__Exercise__.
Your answer must be every line of the data below that holds the string "tick", copied exactly.

[[ Data for review, beginning ]]

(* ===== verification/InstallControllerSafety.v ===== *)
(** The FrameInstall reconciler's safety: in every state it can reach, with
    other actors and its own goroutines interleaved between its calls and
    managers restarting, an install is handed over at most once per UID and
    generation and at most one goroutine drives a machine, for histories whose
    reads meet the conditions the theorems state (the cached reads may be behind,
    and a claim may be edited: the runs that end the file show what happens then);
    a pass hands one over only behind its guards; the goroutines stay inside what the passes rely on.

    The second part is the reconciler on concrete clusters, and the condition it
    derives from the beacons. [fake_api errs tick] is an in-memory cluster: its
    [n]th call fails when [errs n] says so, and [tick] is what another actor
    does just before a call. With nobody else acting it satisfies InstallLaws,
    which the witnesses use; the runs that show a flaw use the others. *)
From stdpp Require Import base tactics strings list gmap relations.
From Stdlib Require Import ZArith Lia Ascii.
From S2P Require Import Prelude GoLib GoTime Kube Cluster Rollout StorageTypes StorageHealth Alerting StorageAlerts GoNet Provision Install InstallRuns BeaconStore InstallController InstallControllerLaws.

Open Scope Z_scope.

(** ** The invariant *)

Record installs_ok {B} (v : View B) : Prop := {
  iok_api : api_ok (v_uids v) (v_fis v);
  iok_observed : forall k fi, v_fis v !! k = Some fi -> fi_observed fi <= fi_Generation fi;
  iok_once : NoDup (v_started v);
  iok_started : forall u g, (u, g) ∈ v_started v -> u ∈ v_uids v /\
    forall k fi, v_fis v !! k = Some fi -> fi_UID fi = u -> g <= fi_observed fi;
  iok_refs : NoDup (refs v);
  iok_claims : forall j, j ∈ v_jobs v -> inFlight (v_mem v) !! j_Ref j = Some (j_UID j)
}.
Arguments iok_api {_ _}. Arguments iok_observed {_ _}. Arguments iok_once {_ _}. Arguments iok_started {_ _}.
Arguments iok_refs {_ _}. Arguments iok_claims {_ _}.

[[ Data for review, end ]]

__Answer box__.
    derives from the beacons. [fake_api errs tick] is an in-memory cluster: its
    [n]th call fails when [errs n] says so, and [tick] is what another actor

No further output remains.